While for most companies, supplier embedded AI should be sufficient, large global programs with complex, multi-supplier ecosystems “may benefit from owning an LLM ‘layer’ on top of supplier data, where they can feed curated, business specific data to get an edge,” says Duffy. 

‘Plug and Play’ Still Far Away

While AI is already taking on the high-volume, detail-oriented work that once bogged down finance teams and providing an immediate impact in things like automating audit checks, flagging everything from duplicate spend to out-of-policy items like alcohol to fraudulent AI-generated receipts, as well as powering receipt-matching and corporate card reconciliation, the “plug-and-play” promise is still developing in areas that demand absolute precision, such as advanced financial reporting, where the high bar for 100 percent verifiable accuracy is

a significant challenge, says Refua.

“Overall, a major hurdle is often not the AI itself, but bridging the gap between its capabilities and the complex, often customized world of legacy ERP systems,” he adds. 
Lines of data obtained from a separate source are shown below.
(* ===== verification/GroupEvents.v ===== *)
(** * Group membership events and replay markers: [src/group_events.rs], [src/group_replay.rs]

    [Module group_replay] models the table of replay markers behind SQLite: the statements
    act on a map from the primary key to the row; a failure of the driver is an argument
    of each call, the order in which a query returns rows is the interface [RowOrder].
    [Module group_events] translates the signed membership events, their verification and
    application.  The clock, the driver and the random nonce are arguments. *)

From Stdlib Require Import Strings.Byte NArith ZArith.
From stdpp Require Import prelude gmap strings sorting.
From S2P Require Import Prelude Signing.

Module group_replay.

Definition EVENT_ID_LEN : nat := 16.
Definition REPLAY_PRUNE_BATCH : nat := 500.

Inductive RecordOutcome : Type := Recorded | AlreadySeen.

(** The texts of the errors are left out. *)
Inductive ReplayStoreError : Type := Db | Lock.

(** A row of [group_event_replay] beside its key [(group_id, event_id)]. *)
Record Marker : Type := mkMarker { epoch : Z; seen_at : Z }.

Abbreviation Table := (gmap (Bytes * Bytes) Marker).

(** The order in which SQLite returns the rows of a table. *)
Class RowOrder : Type := {
  rows : Table → list ((Bytes * Bytes) * Marker);
  rows_perm t : rows t ≡ₚ map_to_list t
}.

(** What the driver answers: a failure, or nothing. *)
Abbreviation Fault := (option ReplayStoreError).

Definition contains (fault : Fault) (t : Table) (group_id event_id : Bytes)
    : res ReplayStoreError bool :=
  match fault with
  | Some err => Err err
  | None => Ok (bool_decide (is_Some (t !! (group_id, event_id))))
  end.

(** [INSERT OR IGNORE] *)
Definition record (fault : Fault) (group_id : Bytes) (ep : N) (event_id : Bytes)
    (seen : N) (t : Table) : res ReplayStoreError RecordOutcome * Table :=
  match fault with
  | Some err => (Err err, t)
  | None =>
      match t !! (group_id, event_id) with
      | Some _ => (Ok AlreadySeen, t)
      | None =>
          (Ok Recorded, <[(group_id, event_id) := mkMarker (as_i64 ep) (as_i64 seen)]> t)
      end
  end.

(** [WHERE group_id = ?1 AND epoch < ?2] *)
Definition expired (group_id : Bytes) (min_epoch : Z) (row : (Bytes * Bytes) * Marker) : Prop :=
  row.1.1 = group_id ∧ (epoch row.2 < min_epoch)%Z.

#[export] Instance expired_dec g m row : Decision (expired g m row).
Proof. unfold expired. apply _. Defined.

Section store.
Context `{!RowOrder}.

(** One [DELETE]: at most a batch of the expired rows. *)
Definition delete_batch (group_id : Bytes) (min_epoch : Z) (t : Table) : nat * Table :=
  let selected := take REPLAY_PRUNE_BATCH (filter (expired group_id min_epoch) (rows t)) in
  (length selected, foldr delete t selected.*1).

(** The loop; [faults i] is the answer of the driver to the [i]-th statement.  Each
    round that continues deletes a full batch, so the number of rows is enough fuel. *)
Fixpoint prune_loop (fuel : nat) (faults : nat → Fault) (i total : nat) (group_id : Bytes)
    (min_epoch : Z) (t : Table) : res ReplayStoreError nat * Table :=
  match fuel with
  | O => (Panicked, t)
  | S fuel' =>
      match faults i with
      | Some err => (Err err, t)
      | None =>
          let '(deleted, t') := delete_batch group_id min_epoch t in
          if decide (deleted < REPLAY_PRUNE_BATCH)
          then (Ok (total + deleted), t')
          else prune_loop fuel' faults (S i) (total + deleted) group_id min_epoch t'
      end
  end.

Definition prune_older_than (faults : nat → Fault) (group_id : Bytes) (min_epoch : N)
    (t : Table) : res ReplayStoreError nat * Table :=
  prune_loop (S (size t)) faults 0 0 group_id (as_i64 min_epoch) t.

End store.

End group_replay.

Module group_events.
Import protocol_signing group_replay.

Abbreviation TopicId := Bytes.

Definition GROUP_EVENT_VERSION : N := 2.
Definition MAX_GROUP_EVENT_PAYLOAD : N := 16384.
Definition MAX_GROUP_EVENT_CLOCK_SKEW_SECS : N := 86400.
Definition REPLAY_WINDOW_PRIOR_EPOCHS : N := 2.
Definition REPLAY_MEMORY_CACHE_MAX : nat := 4096.
Definition EVENT_ID_LEN : nat := 16.
Definition EVENT_ID_DOMAIN : Bytes := String.list_byte_of_string "boru.group-event.id".
Definition GROUP_EVENT_PROTOCOL : string := "boru/group-event".

Inductive Role : Type := Owner | Member.

#[export] Instance role_eq_dec : EqDecision Role.
Proof. solve_decision. Defined.

Inductive GroupEventPayload : Type :=
| PMemberInvited (member : PublicKey)
| PMemberJoined (member : PublicKey)
| PMemberLeft (member : PublicKey)
| PMemberRemoved (member : PublicKey)
| PMetadataChanged (name description : option string)
| PEpochChanged (ep : N).

Record GroupEventEnvelope : Type := mkEnvelope {
  version : N;
  g_group_id : TopicId;
  event_id : Bytes;
  nonce : Bytes;
  g_epoch : N;
  actor : PublicKey;
  timestamp : N;
  payload : GroupEventPayload;
  signature : Bytes
}.

Inductive GroupEvent : Type :=
| MemberInvited (e : GroupEventEnvelope)
| MemberJoined (e : GroupEventEnvelope)
| MemberLeft (e : GroupEventEnvelope)
| MemberRemoved (e : GroupEventEnvelope)
| MetadataChanged (e : GroupEventEnvelope)
| EpochChanged (e : GroupEventEnvelope).

Inductive GroupValidationError : Type :=
| Decode
| UnsupportedVersion (v : N)
| InvalidSignature
| WrongGroup
| WrongEpoch (expected actual : N)
| NotMember
| PermissionDenied
| Replay
| EventIdMismatch
| NonceGeneration
| ReplayStoreFailed (err : ReplayStoreError)
| TimestampOutOfRange
| PayloadTooLarge (len : nat)
| PayloadMismatch.

(** The state.  [replay_store] says whether a store is attached; its table, which several
    states may share, is passed beside the state. *)
Record GroupState : Type := mkGroup {
  group_id : TopicId;
  owner : PublicKey;
  epoch : N;
  members : gmap PublicKey Role;
  invited : gset PublicKey;
  seen : gmap Bytes N;
  replay_store : bool
}.

Class GroupEnv : Type := {
  group_ed25519 :: Ed25519;
  group_hasher :: Hasher;
  group_rows :: RowOrder;
  overflow_checks : bool;
  payload_postcard :: Postcard GroupEventPayload;
  unsigned_postcard :: Postcard (string * N *
    (TopicId * Bytes * Bytes * N * PublicKey * N * GroupEventPayload));
  legacy_postcard :: Postcard
    (N * TopicId * Bytes * Bytes * N * PublicKey * N * GroupEventPayload);
  id_postcard :: Postcard
    (N * PublicKey * TopicId * N * N * Bytes * GroupEventPayload);
  event_postcard :: Postcard GroupEvent
}.

(** What one call sees of the clock and of the driver. *)
Record Ambient : Type := mkAmbient {
  now_secs : N;
  contains_fault : Fault;
  record_now_secs : N;
  record_fault : Fault;
  prune_faults : nat → Fault
}.

Implicit Types (e : GroupEvent) (s : GroupState) (p : GroupEventPayload) (t : Table).

Definition envelope e : GroupEventEnvelope :=
  match e with
  | MemberInvited v | MemberJoined v | MemberLeft v | MemberRemoved v | MetadataChanged v
  | EpochChanged v => v
  end.

Definition from_payload (v : GroupEventEnvelope) p : GroupEvent :=
  match p with
  | PMemberInvited _ => MemberInvited v
  | PMemberJoined _ => MemberJoined v
  | PMemberLeft _ => MemberLeft v
  | PMemberRemoved _ => MemberRemoved v
  | PMetadataChanged _ _ => MetadataChanged v
  | PEpochChanged _ => EpochChanged v
  end.

(** The variant of the event is the variant of its payload. *)
Definition variant_matches e : bool :=
  match e, payload (envelope e) with
  | MemberInvited _, PMemberInvited _ | MemberJoined _, PMemberJoined _
  | MemberLeft _, PMemberLeft _ | MemberRemoved _, PMemberRemoved _
  | MetadataChanged _, PMetadataChanged _ _ | EpochChanged _, PEpochChanged _ => true
  | _, _ => false
  end.

(** ** The state *)

Definition new (gid : TopicId) (o : PublicKey) : GroupState :=
  mkGroup gid o 0 {[o := Owner]} ∅ ∅ false.

Definition attach_replay_store s : GroupState :=
  mkGroup (group_id s) (owner s) (epoch s) (members s) (invited s) (seen s) true.

Definition with_replay_store (gid : TopicId) (o : PublicKey) : GroupState :=
  attach_replay_store (new gid o).

(** Field updates. *)
Definition set_roster (m : gmap PublicKey Role) (i : gset PublicKey) s : GroupState :=
  mkGroup (group_id s) (owner s) (epoch s) m i (seen s) (replay_store s).
Definition set_epoch (n : N) s : GroupState :=
  mkGroup (group_id s) (owner s) n (members s) (invited s) (seen s) (replay_store s).
Definition set_seen (c : gmap Bytes N) s : GroupState :=
  mkGroup (group_id s) (owner s) (epoch s) (members s) (invited s) c (replay_store s).

(** The order of [sort_unstable] on pairs of an epoch and an id; ids are distinct. *)
Definition marker_le (x y : N * Bytes) : Prop :=
  (x.1 < y.1)%N ∨ (x.1 = y.1 ∧ bytes_le x.2 y.2).

#[export] Instance marker_le_dec : RelDecision marker_le.
Proof. intros x y. unfold marker_le. apply _. Defined.

(** The ids [cap_seen_cache] drops. *)
Definition evicted (c : gmap Bytes N) : list (N * Bytes) :=
  take (size c - REPLAY_MEMORY_CACHE_MAX)
    (merge_sort marker_le ((λ kv, (kv.2, kv.1)) <$> map_to_list c)).

Definition cap_seen_cache s : GroupState :=
  if decide (size (seen s) ≤ REPLAY_MEMORY_CACHE_MAX) then s
  else set_seen (foldl (λ c id, delete id c) (seen s) (evicted (seen s)).*2) s.

Section group_events.
Context `{!GroupEnv}.

Definition prune_replay (amb : Ambient) s t : GroupState * Table :=
  let min_epoch := (epoch s - REPLAY_WINDOW_PRIOR_EPOCHS)%N in
  (set_seen (filter (λ kv, min_epoch ≤ kv.2)%N (seen s)) s,
   if replay_store s
   then (prune_older_than (prune_faults amb) (group_id s) min_epoch t).2
   else t).

(** ** Signed contents *)

Definition unsigned_bytes (v : N) (gid : TopicId) (eid nce : Bytes) (ep : N)
    (act : PublicKey) (ts : N) p : res GroupValidationError Bytes :=
  ok_or Decode (canonical_signed_bytes GROUP_EVENT_PROTOCOL v (gid, eid, nce, ep, act, ts, p)).

Definition legacy_unsigned_bytes (v : N) (gid : TopicId) (eid nce : Bytes) (ep : N)
    (act : PublicKey) (ts : N) p : res GroupValidationError Bytes :=
  ok_or Decode (to_stdvec (v, gid, eid, nce, ep, act, ts, p)).

Definition make_event_id (v : N) (act : PublicKey) (gid : TopicId) (ep ts : N) (nce : Bytes) p
    : res GroupValidationError Bytes :=
  body ← ok_or Decode (to_stdvec (v, act, gid, ep, ts, nce, p));
  mret (take EVENT_ID_LEN (blake3 (EVENT_ID_DOMAIN ++ body))).

Definition sign_with_nonce (secret : SecretKey) (gid : TopicId) (ep ts : N) (nce : Bytes) p
    : res GroupValidationError GroupEvent :=
  let act := public secret in
  eid ← make_event_id GROUP_EVENT_VERSION act gid ep ts nce p;
  unsigned ← unsigned_bytes GROUP_EVENT_VERSION gid eid nce ep act ts p;
  mret (from_payload
    (mkEnvelope GROUP_EVENT_VERSION gid eid nce ep act ts p (sign secret unsigned)) p).

(** [sign] and [sign_at] with the nonce [getrandom] delivered, if it did. *)
Definition sign_at (random : option Bytes) (secret : SecretKey) (gid : TopicId) (ep ts : N) p
    : res GroupValidationError GroupEvent :=
  nce ← ok_or NonceGeneration random;
  sign_with_nonce secret gid ep ts nce p.

Definition encode e : res GroupValidationError Bytes := ok_or Decode (to_stdvec e).
Definition decode (bytes : Bytes) : res GroupValidationError GroupEvent :=
  ok_or Decode (from_bytes bytes).

(** ** Verification *)

(** The check of the new epoch of [EpochChanged]. *)
Definition epoch_advances s p : res GroupValidationError unit :=
  match p with
  | PEpochChanged n =>
      if decide (n ≤ epoch s)%N
      then expected ← checked (u64_incr overflow_checks (epoch s));
           Err (WrongEpoch expected n)
      else Ok tt
  | _ => Ok tt
  end.

(** The role of the actor. *)
Definition actor_role s (v : GroupEventEnvelope) : res GroupValidationError Role :=
  if bool_decide (actor v = owner s) then Ok Owner
  else if bool_decide (is_Some (members s !! actor v)) then Ok Member
  else if match payload v with PMemberJoined m => bool_decide (m = actor v) | _ => false end
          && bool_decide (actor v ∈ invited s) then Ok Member
  else Err NotMember.

Definition allowed s (v : GroupEventEnvelope) (role : Role) : bool :=
  match payload v with
  | PMemberInvited _ | PMemberRemoved _ | PMetadataChanged _ _ | PEpochChanged _ =>
      bool_decide (role = Owner)
  | PMemberLeft m => bool_decide (role = Member) && bool_decide (m = actor v)
  | PMemberJoined m => bool_decide (m = actor v) && bool_decide (m ∈ invited s)
  end.

(** Whether the marker of the event is known, in the cache or in the store. *)
Definition check_replay (fault : Fault) s t (eid : Bytes) : res GroupValidationError unit :=
  ensure (bool_decide (seen s !! eid = None)) Replay;;
  if replay_store s
  then match contains fault t (group_id s) eid with
       | Ok persisted => ensure (negb persisted) Replay
       | Err err => Err (ReplayStoreFailed err)
       | Panicked => Panicked
       end
  else Ok tt.

Definition verify (amb : Ambient) e s t : res GroupValidationError Role :=
  let v := envelope e in
  ensure (bool_decide (version v = GROUP_EVENT_VERSION)) (UnsupportedVersion (version v));;
  ensure (bool_decide (g_group_id v = group_id s)) WrongGroup;;
  ensure (bool_decide (g_epoch v = epoch s)) (WrongEpoch (epoch s) (g_epoch v));;
  ensure (variant_matches e) PayloadMismatch;;
  epoch_advances s (payload v);;
  encoded ← ok_or Decode (to_stdvec (payload v));
  ensure (bool_decide (N.of_nat (length encoded) ≤ MAX_GROUP_EVENT_PAYLOAD)%N)
    (PayloadTooLarge (length encoded));;
  ensure (bool_decide (abs_diff (now_secs amb) (timestamp v)
                       ≤ MAX_GROUP_EVENT_CLOCK_SKEW_SECS)%N) TimestampOutOfRange;;
  unsigned ← unsigned_bytes (version v) (g_group_id v) (event_id v) (nonce v) (g_epoch v)
               (actor v) (timestamp v) (payload v);
  legacy ← legacy_unsigned_bytes (version v) (g_group_id v) (event_id v) (nonce v) (g_epoch v)
             (actor v) (timestamp v) (payload v);
  ensure (verify_canonical_or_legacy (actor v) (signature v) unsigned legacy)
    InvalidSignature;;
  expected_id ← make_event_id (version v) (actor v) (g_group_id v) (g_epoch v) (timestamp v)
                  (nonce v) (payload v);
  ensure (bool_decide (expected_id = event_id v)) EventIdMismatch;;
  check_replay (contains_fault amb) s t (event_id v);;
  role ← actor_role s v;
  ensure (allowed s v role) PermissionDenied;;
  mret role.

(** ** Application *)

(** The change of the roster and the epoch. *)
Definition mutate p s : GroupState :=
  match p with
  | PMemberInvited m => set_roster (members s) ({[m]} ∪ invited s) s
  | PMemberJoined m => set_roster (<[m := Member]> (members s)) (invited s ∖ {[m]}) s
  | PMemberLeft m | PMemberRemoved m => set_roster (delete m (members s)) (invited s) s
  | PMetadataChanged _ _ => s
  | PEpochChanged n => set_epoch n s
  end.

(** The marker is recorded before the state changes. *)
Definition record_marker (amb : Ambient) (v : GroupEventEnvelope) s t
    : res GroupValidationError unit * Table :=
  if replay_store s
  then match record (record_fault amb) (group_id s) (g_epoch v) (event_id v)
               (record_now_secs amb) t with
       | (Ok Recorded, t') => (Ok tt, t')
       | (Ok AlreadySeen, t') => (Err Replay, t')
       | (Err err, t') => (Err (ReplayStoreFailed err), t')
       | (Panicked, t') => (Panicked, t')
       end
  else (Ok tt, t).

(** What [apply_to] does after the verification. *)
Definition commit (amb : Ambient) e s t : res GroupValidationError unit * GroupState * Table :=
  let v := envelope e in
  match record_marker amb v s t with
  | (Ok _, t') =>
      let s1 := mutate (payload v) s in
      let s2 := cap_seen_cache (set_seen (<[event_id v := g_epoch v]> (seen s1)) s1) in
      match payload v with
      | PEpochChanged _ => let '(s3, t3) := prune_replay amb s2 t' in (Ok tt, s3, t3)
      | _ => (Ok tt, s2, t')
      end
  | (r, t') => (r, s, t')
  end.

Definition apply_to (amb : Ambient) e s t : res GroupValidationError unit * GroupState * Table :=
  match verify amb e s t with
  | Ok _ => commit amb e s t
  | Err err => (Err err, s, t)
  | Panicked => (Panicked, s, t)
  end.

End group_events.
End group_events.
Indeed the “plug-and-play” promise often falls short because corporations run fragmented ecosystems that include different TMCs, multiple OBTs, varied expense systems, and card providers that don’t always connect seamlessly, says Duffy.

“Many AI tools work well in isolation, but don’t yet flow across this landscape,” he notes. “Emerging standards like the Model Context Protocol (MCP) could eventually solve for interoperability by letting AI securely query across different systems. But this is still very early in its evolution and adoption.”  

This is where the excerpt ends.